In 1954, Sheets was hired as director of the L.A. County Art Institute, and that is when he hired Voulkos to establish the program of a master’s degree of fine arts in ceramics. The exhibition includes early work made by Voulkos before he began pushing the boundaries of the medium. Refined vases in dark brown and gray glazes as well as a chocolate pot though one of his asymmetrical vases hints at the bold direction to come. There is also work by his students including a plate painted with a figurative scene in black by Bengston, a roughly made cup with a long handle by Price, and a marvelously eccentric soft blue glazed small sculpture by Mason.
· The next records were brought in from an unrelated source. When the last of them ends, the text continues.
(** * Friendship collection: a model of [server/friendship/collection.ts]

    The module is a thin accessor over a document store (the Friendship
    model of mongoose) and over the sibling User accessor.  The store is
    modelled as an explicit world that every operation threads through:
    the friendship collection in natural (insertion) order, the user
    collection, the wall clock read by [new Date()] and the ObjectId
    generator.  The six static methods of [FriendshipCollection] are
    translated one by one over a small state-and-exception monad. *)

From Stdlib Require Import List String ZArith NArith Bool Lia.
From Stdlib Require Import Permutation Sorted Eqdep_dec.
Import ListNotations.

Local Open Scope string_scope.
Local Open Scope list_scope.
Set Warnings "-register-all".

(** ** Data model *)

(** [Types.ObjectId]: a 12-byte identifier, kept as the number it spells. *)
Definition ObjectId := N.

(** [Date]: milliseconds since the epoch. *)
Definition Date := Z.

Module User.
(** Modelled from the spec: the User record of [../user/model] (not under
    src/): "user record with an identifier field", looked up by username. *)
Record t := mk { _id : ObjectId; username : string }.
End User.

Module Friendship.
(** Modelled from the spec: the Friendship schema of [./model] (not under
    src/): identifier, userOneId and userTwoId (references to users) and
    dateCreated.  [R] is what a user reference holds: an [ObjectId] in a
    stored document, the referenced user document (or null) once the path
    has been populated. *)
Record doc (R : Type) := mk {
  _id : ObjectId;
  userOneId : R;
  userTwoId : R;
  dateCreated : Date
}.
Arguments mk {R} _ _ _ _.
Arguments _id {R} _.
Arguments userOneId {R} _.
Arguments userTwoId {R} _.
Arguments dateCreated {R} _.

(** A document as the store holds it. *)
Definition t := doc ObjectId.
(** A document after [populate(['userOneId', 'userTwoId'])]. *)
Definition populated := doc (option User.t).
End Friendship.

(** Values found at a path of a friendship document, and in query filters. *)
Inductive Value :=
| VNull
| VObjectId (i : ObjectId)
| VDate (d : Date).

Definition Value_eqb (a b : Value) : bool :=
  match a, b with
  | VNull, VNull => true
  | VObjectId i, VObjectId j => N.eqb i j
  | VDate d, VDate e => Z.eqb d e
  | _, _ => false
  end.

(** Reading a path of a stored document; [None] is a path the document does
    not have. *)
Definition get (path : string) (d : Friendship.t) : option Value :=
  if String.eqb path "_id" then Some (VObjectId (Friendship._id d))
  else if String.eqb path "userOneId" then Some (VObjectId (Friendship.userOneId d))
  else if String.eqb path "userTwoId" then Some (VObjectId (Friendship.userTwoId d))
  else if String.eqb path "dateCreated" then Some (VDate (Friendship.dateCreated d))
  else None.

(** ** Query filters: [{}], [{path: value}] and [{$or: [...]}] *)

Inductive Filter :=
| FAll
| FEq (path : string) (v : Value)
| FOr (alts : list Filter).

Fixpoint matches (q : Filter) (d : Friendship.t) : bool :=
  match q with
  | FAll => true
  | FEq path v =>
      match get path d with
      | Some x => Value_eqb x v
      | None => Value_eqb VNull v
      end
  | FOr alts => existsb (fun a => matches a d) alts
  end.
(** The loop body for one command.  [symbol] is the symbol of the session,
    [feed] maps a symbol to the [tick_size] of [feed.symbols], [msg] is the
    local variable of that name as the previous iterations left it ([None]:
    not bound yet); the result is [msg] after the body. *)
Definition process_client_order_cmd (symbol : string)
    (feed : gmap string pyfloat) (cmd : Order) (msg : option flow_msg)
  : M (option flow_msg) :=
  let action := o_action cmd in
  let oid := o_oid cmd in
  b ← get_book;
  let reqid :=
    match bidict_inverse_get (ems2brokerd_ids b) (IdStr oid) with
    | Some r => IdStr r
    | None => IdNone
    end in
  let live_entry := ems_entries b !! oid in
  if String.eqb action "cancel" then
    match live_entry with
    | Some live_entry =>
        r ← (if id_truthy reqid then mret reqid
             else lift (flow_reqid live_entry));
        now ← time_ns;
        let msg := FCancel (mkBrokerdCancel oid r now) in
        send_brokerd msg;;
        mret (Some msg)
    | None =>
        match msg with
        | None => raise (UnboundLocalError "msg")
        | Some m =>
            modify_book (set_ems_entry oid m);;
            match orders b !! symbol with
            | None => mret msg
            | Some l =>
                modify_book (set_dict l (dict_del (dict_at b l) oid));;
                now ← time_ns;
                send_client
                  (CStatus (mkStatus oid (Some "dark_cancelled") now None
                              None IdNone None RelayNothing None));;
                mret msg
            end
        end
    end
  else if str_in action ["alert"; "buy"; "sell"] then
    let msg := FClientOrder cmd in
    let sym := o_symbol cmd in
    let trigger_price := o_price cmd in
    let size := o_size cmd in
    let exec_mode := o_exec_mode cmd in
    match o_brokers cmd with
    | [] => raise IndexError
    | broker :: _ =>
        if String.eqb exec_mode "live" && str_in action ["buy"; "sell"] then
          match live_entry with
          | Some live_entry =>
              (if String.eqb (flow_oid live_entry) oid then mret tt
               else raise AssertionError);;
              lift (flow_reqid live_entry);;
              mret tt
          | None => mret tt
          end;;
          now ← time_ns;
          let msg :=
            FOrder (mkBrokerdOrder action oid now reqid sym trigger_price
                      size) in
          send_brokerd msg;;
          modify_book (set_ems_entry oid msg);;
          mret (Some msg)
        else if str_in exec_mode ["dark"; "paper"]
                || String.eqb action "alert" then
          match lasts b !! (broker, sym) with
          | None => raise (KeyError sym)
          | Some last =>
              let pred := mk_check trigger_price last action in
              match feed !! sym with
              | None => raise (KeyError sym)
              | Some min_tick =>
                  l ← orders_setdefault sym;
                  b' ← get_book;
                  modify_book
                    (set_dict l
                       (dict_set (dict_at b' l) oid
                          (dark_entry cmd pred min_tick)));;
                  let resp :=
                    if String.eqb action "alert" then "alert_submitted"
                    else "dark_submitted" in
                  now ← time_ns;
                  send_client
                    (CStatus (mkStatus oid (Some resp) now None None IdNone
                                None RelayNothing None));;
                  mret (Some msg)
              end
          end
        else mret (Some msg)
    end
  else mret msg.

Fixpoint process_client_order_cmds (symbol : string)
    (feed : gmap string pyfloat) (stream : list Order)
    (msg : option flow_msg) : M (option flow_msg) :=
  match stream with
  | [] => mret msg
  | cmd :: stream' =>
      msg' ← process_client_order_cmd symbol feed cmd msg;
      process_client_order_cmds symbol feed stream' msg'
  end.

End Clock.

(** The book [_Router.get_dark_book] creates for a broker, and the world
    of a session before its first message. *)
Definition empty_book (brokername : string) : DarkBook :=
  mkDarkBook brokername ∅ ∅ ∅ ∅ [].

Definition initial_world (b : DarkBook) : World := mkWorld b [] [] 0.

End Ems.

(** ** [piker/data/feed.py] *)

Module Feed.

(** [init_msg[symbol]]: what the backend's [stream_quotes] delivered, the
    token of the shm array and the sample rate. *)
Record init_msg : Type := mkInitMsg {
  symbol_info : nat;
  shm_token : string;
  sample_rate : Z
}.

(** An entry of [bus.feeds]: [(cs, init_msg, first_quote)]; the cancel
    scope is the one of the bus nursery for every entry. *)
Record feed_entry : Type := mkFeedEntry {
  fe_init_msg : init_msg;
  fe_first_quote : nat
}.

(** [_FeedsBus], with [task_lock] as its holder and its queue of waiting
    tasks, and the log of the runs of [allocate_persistent_feed]. *)
Record FeedsBus : Type := mkFeedsBus {
  brokername : string;
  feeds : gmap string feed_entry;
  subscribers : gmap string (list (nat * option Q));
  lock_holder : option nat;
  lock_waiters : list nat;
  allocations : list string
}.

(** Where a task running [attach_feed_bus] stands.  Control can pass to
    another task only at an [await]; each constructor is the state of the
    task at such a point, with the value of its local [entry]. *)
Inductive task : Type :=
| Called                               (* not started yet *)
| Waiting (entry : option feed_entry)  (* queued on [bus.task_lock] *)
| Locked (entry : option feed_entry)   (* holds the lock, inside the block *)
| Allocating                           (* awaiting [bus.nursery.start] *)
| Started (init : init_msg) (first_quote : nat)  (* after [ctx.started] *)
| Streaming (init : init_msg) (first_quote : nat)
| Failed (e : pyexn).

(** [str.lower] on ASCII letters. *)
Definition lower_ascii (c : Ascii.ascii) : Ascii.ascii :=
  let n := Ascii.nat_of_ascii c in
  if (65 <=? n)%nat && (n <=? 90)%nat then Ascii.ascii_of_nat (n + 32) else c.

Fixpoint lower (s : string) : string :=
  match s with
  | EmptyString => EmptyString
  | String c s' => String (lower_ascii c) (lower s')
  end.

Definition sym_to_shm_key (broker symbol : string) : string :=
  broker ++ "." ++ symbol.

Section Backend.

(** The backend's [stream_quotes]: the symbol info and the first quote it
    delivers for a symbol when it is started for the n-th time. *)
Variable stream_quotes : string → nat → nat * nat.

(** The sample period found in the shm array of a symbol. *)
Variable delay_s : string → Z.

(** [allocate_persistent_feed], up to [task_status.started]: the run is
    logged, the entry is stored under the lower-case symbol. *)
Definition allocate_persistent_feed (symbol : string) (bus : FeedsBus)
  : FeedsBus * (init_msg * nat) :=
  let started := stream_quotes symbol (length (allocations bus)) in
  let init :=
    mkInitMsg started.1 (sym_to_shm_key (brokername bus) symbol)
      (delay_s symbol) in
  (mkFeedsBus (brokername bus)
     (<[lower symbol := mkFeedEntry init started.2]> (feeds bus))
     (subscribers bus) (lock_holder bus) (lock_waiters bus)
     (allocations bus ++ [symbol])%list,
   (init, started.2)).

(** Leaving [async with bus.task_lock]: the lock goes to the task that
    waited longest. *)
Definition release (bus : FeedsBus) (tasks : list task)
  : FeedsBus * list task :=
  match lock_waiters bus with
  | [] =>
      (mkFeedsBus (brokername bus) (feeds bus) (subscribers bus) None []
         (allocations bus), tasks)
  | t :: ws =>
      (mkFeedsBus (brokername bus) (feeds bus) (subscribers bus) (Some t) ws
         (allocations bus),
       match tasks !! t with
       | Some (Waiting entry) => <[t := Locked entry]> tasks
       | _ => tasks
       end)
  end.

(** After the lock block: [cs, init_msg, first_quote = bus.feeds[symbol]]
    and [ctx.started]. *)
Definition deliver (symbol : string) (bus : FeedsBus) : task :=
  match feeds bus !! symbol with
  | None => Failed (KeyError symbol)
  | Some e => Started (fe_init_msg e) (fe_first_quote e)
  end.
Lemma handle_ok (s : Camera * bool) (ev : Event) :
  camera_ok (fst s) -> camera_ok (fst (handle s ev)).
Proof.
  intros Hok. destruct ev; cbn [handle fst].
  - by apply processMouseMove_ok.
  - by apply processMouseButton_ok.
  - by apply processScroll_ok.
  - destruct s as [c g]. by rewrite processKey_camera.
Qed.

Lemma run_ok (evs : list Event) : camera_ok (fst (run evs)).
Proof.
  unfold run. induction evs as [|ev evs IH] using rev_ind.
  - apply camera_ok_initial.
  - rewrite foldl_snoc. by apply handle_ok.
Qed.

(** On a camera the handlers can produce, the clamp in [position] is
    the identity, and the vector from the target to the position has
    length [radius]. *)
Lemma position_distance (c : Camera) :
  camera_ok c -> length3 (vec3_sub (position c) (target c)) = radius c.
Proof.
  intros [He Hr Hmin Hmax Ht]. pose proof PI_above_3.
  unfold position. rewrite lit_eps, Ht.
  rewrite std_clamp_id by (unfold PI; ideal; lra).
  unfold length3, dot, vec3_sub. cbn [v3x v3y v3z]. ideal.
  set (r := radius c). set (e := elevation c). set (a := azimuth c).
  assert (He1 : sin e * sin e + cos e * cos e = 1) by apply (sin2_cos2 e).
  assert (Ha1 : sin a * sin a + cos a * cos a = 1) by apply (sin2_cos2 a).
  transitivity (sqrt (r * r * (sin e * sin e * (sin a * sin a + cos a * cos a)
                               + cos e * cos e))).
  { f_equal. ring. }
  rewrite Ha1, Rmult_1_r, He1, Rmult_1_r.
  apply sqrt_square. subst r. lra.
Qed.

(** In ideal arithmetic, after any run of input events: the elevation
    is clamped, the radius is positive, and the position is at
    distance [radius] from the target. *)
Lemma camera_orbit_ideal (evs : list Event) :
  let c := fst (run evs) in
  1 / 100 <= elevation c <= Rtrigo1.PI - 1 / 100 /\
  0 < radius c /\
  position c <> target c /\
  length3 (vec3_sub (position c) (target c)) = radius c /\
  length3 (vec3_sub (position c) (target c)) <> 0.
Proof.
  intros c. pose proof (run_ok evs) as Hok. fold c in Hok.
  pose proof (position_distance c Hok) as Hlen.
  destruct Hok as [He Hr Hmin Hmax Ht].
  split; [exact He|]. split; [lra|].
  split; [|split; [exact Hlen|rewrite Hlen; lra]].
  intros Heq. rewrite Heq, Ht in Hlen.
  unfold length3, dot, vec3_sub in Hlen. cbn [v3x v3y v3z] in Hlen. ideal.
  replace ((0 - 0) * (0 - 0) + (0 - 0) * (0 - 0) + (0 - 0) * (0 - 0)) with 0 in Hlen by ring.
  rewrite sqrt_0 in Hlen. lra.
Qed.

(** *** The warp at the horizon *)

Lemma lit_two : d_lit 2 0 = 2.
Proof. reflexivity. Qed.
Lemma lit_two_f : f_lit 2 0 = 2.
Proof. reflexivity. Qed.
Lemma lit_offset : f_lit 3 10 = 30000000000.
Proof. reflexivity. Qed.

Lemma outside_eq (r_s dist : R) :
  outside r_s dist = 2 * sqrt (r_s * (dist - r_s)) - 30000000000.
Proof. unfold outside. by rewrite lit_two, lit_offset. Qed.

Lemma saturated_eq (r_s : R) :
  0 <= r_s -> saturated r_s = 2 * r_s - 30000000000.
Proof.
  intros Hr. unfold saturated. rewrite lit_two_f, lit_offset. ideal.
  by rewrite sqrt_square.
Qed.

Lemma planar_dist_nonneg (obj : ObjectData) (worldX worldZ : R) :
  0 <= planar_dist obj worldX worldZ.
Proof. unfold planar_dist. ideal. apply sqrt_pos. Qed.

(** Just outside the horizon the warp term is close to minus the
    offset: the square root tends to 0. *)
Lemma outside_limit (r_s : R) :
  0 <= r_s ->
  forall eps, 0 < eps ->
  exists delta, 0 < delta /\
    forall dist, r_s < dist < r_s + delta ->
      Rabs (outside r_s dist - (0 - 30000000000)) < eps.
Proof.
  intros Hr eps Heps. exists (eps * eps / (4 * (r_s + 1))).
  assert (Hden : 0 < 4 * (r_s + 1)) by lra.
  split; [apply Rdiv_lt_0_compat; nra|].
  intros dist [Hlo Hhi]. rewrite outside_eq.
  set (t := dist - r_s). assert (Ht : 0 < t) by (subst t; lra).
  assert (Htd : t * (4 * (r_s + 1)) < eps * eps).
  { apply (Rmult_lt_reg_r (/ (4 * (r_s + 1)))); [by apply Rinv_0_lt_compat|].
    rewrite Rmult_assoc, Rinv_r, Rmult_1_r by lra. subst t. unfold Rdiv in Hhi. lra. }
  assert (Hsq : sqrt (r_s * t) < eps / 2).
  { rewrite <- (sqrt_square (eps / 2)) by lra.
    apply sqrt_lt_1_alt. split; nra. }
  pose proof (sqrt_pos (r_s * t)).
  replace (2 * sqrt (r_s * t) - 30000000000 - (0 - 30000000000))
    with (2 * sqrt (r_s * t)) by ring.
  rewrite Rabs_pos_eq; lra.
Qed.

(** ... and so stays away from the saturated value when r_s > 0. *)
Lemma outside_misses_saturated (r_s : R) :
  0 < r_s ->
  ~ (forall eps, 0 < eps ->
     exists delta, 0 < delta /\
       forall dist, r_s < dist < r_s + delta ->
         Rabs (outside r_s dist - saturated r_s) < eps).
Proof.
  intros Hr Hcont.
  destruct (outside_limit r_s ltac:(lra) r_s Hr) as (d1 & Hd1 & Hnear).
  destruct (Hcont r_s Hr) as (d2 & Hd2 & Hsat).
  set (dist := r_s + Rmin d1 d2 / 2).
  pose proof (Rmin_l d1 d2). pose proof (Rmin_r d1 d2).
  assert (0 < Rmin d1 d2) by (by apply Rmin_glb_lt).
  specialize (Hnear dist ltac:(subst dist; lra)).
  specialize (Hsat dist ltac:(subst dist; lra)).
  rewrite saturated_eq in Hsat by lra.
  apply Rabs_def2 in Hnear, Hsat. lra.
Qed.

(** C7 (as amended).  At a point whose planar distance to a body is
    exactly its Schwarzschild radius the warp term is the saturated
    one, 2·r_s minus the offset.  The warp is not continuous there:
    the outside formula tends to minus the offset alone as the
    distance comes down to r_s, 2·r_s below the saturated value. *)
Theorem warp_at_horizon (obj : ObjectData) (worldX worldZ : R) :
  planar_dist obj worldX worldZ = schwarzschild obj ->
  let r_s := schwarzschild obj in
  contribution obj worldX worldZ = saturated r_s /\
  saturated r_s = 2 * r_s - 30000000000 /\
  (forall eps, 0 < eps ->
   exists delta, 0 < delta /\
     forall dist, r_s < dist < r_s + delta ->
       Rabs (outside r_s dist - (0 - 30000000000)) < eps) /\
  saturated r_s - (0 - 30000000000) = 2 * r_s.
Proof.
  intros Hdist r_s.
  assert (Hr : 0 <= r_s).
  { subst r_s. rewrite <- Hdist. apply planar_dist_nonneg. }
  split.
  - unfold contribution. rewrite Hdist. ideal.
    by rewrite (proj2 (ltb_ge _ _)) by lra.
  - split; [by apply saturated_eq|]. split; [by apply outside_limit|].
    rewrite saturated_eq by done. ring.
Qed.

Lemma G_pos : 0 < G.
Proof. unfold G. change (d_lit 667430 (-16)) with (667430 / 10000000000000000). lra. Qed.

Lemma C_pos : 0 < C.
Proof. unfold C. change (d_lit 299792458 0) with 299792458. lra. Qed.

Lemma schwarzschild_pos (obj : ObjectData) : 0 < mass obj -> 0 < schwarzschild obj.
Proof.
  intros Hm. pose proof G_pos. pose proof C_pos.
  unfold schwarzschild. rewrite lit_two. ideal.
  apply Rdiv_lt_0_compat; [|nra].
  apply Rmult_lt_0_compat; [lra|done].
Qed.

Lemma horizon_body_r_s : 0 < schwarzschild horizon_body.
Proof.
  apply schwarzschild_pos. cbn [horizon_body mkObject mass]. unfold sun_mass.
  change (f_lit 198892 25) with 1988920000000000000000000000000. lra.
Qed.

Lemma horizon_body_dist :
  planar_dist horizon_body (world gridSize 12) (world gridSize 12)
  = schwarzschild horizon_body.
Proof.
  pose proof horizon_body_r_s as Hr.
  change (schwarzschild horizon_body) with sun_r_s in *.
  unfold planar_dist, world, spacing. rewrite lit_minRadius.
  cbn [horizon_body mkObject posRadius vec3_of_vec4 v3x v3z v4x v4z].
  change (12 - gridSize `quot` 2)%Z with 0%Z. ideal.
  match goal with
  | |- sqrt ?a = _ => replace a with (sun_r_s * sun_r_s) by ring
  end.
  apply sqrt_square. lra.
Qed.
All of these artists showed at Ferus Gallery but this is their student work, drawn from the personal collection of their classmate Marian Moule, whose torqued gray bottle is in the show.

Sheets may have been seen by the younger artists as an old fashioned relic but this exhibition serves as a prequel to much of what is commonly known about the history and presents Sheets as an advocate for what the relationship between ceramics and design. (In 1954, he got House Beautiful to cover his exhibition, The Arts of Daily Living.) The show at AMOCA includes Sheets' own ceramic teapots and tiles, streamlined but not daring, as evidence of his taste. The exhibition clarifies his role and, even more important, the history of the development of ceramics in Southern California.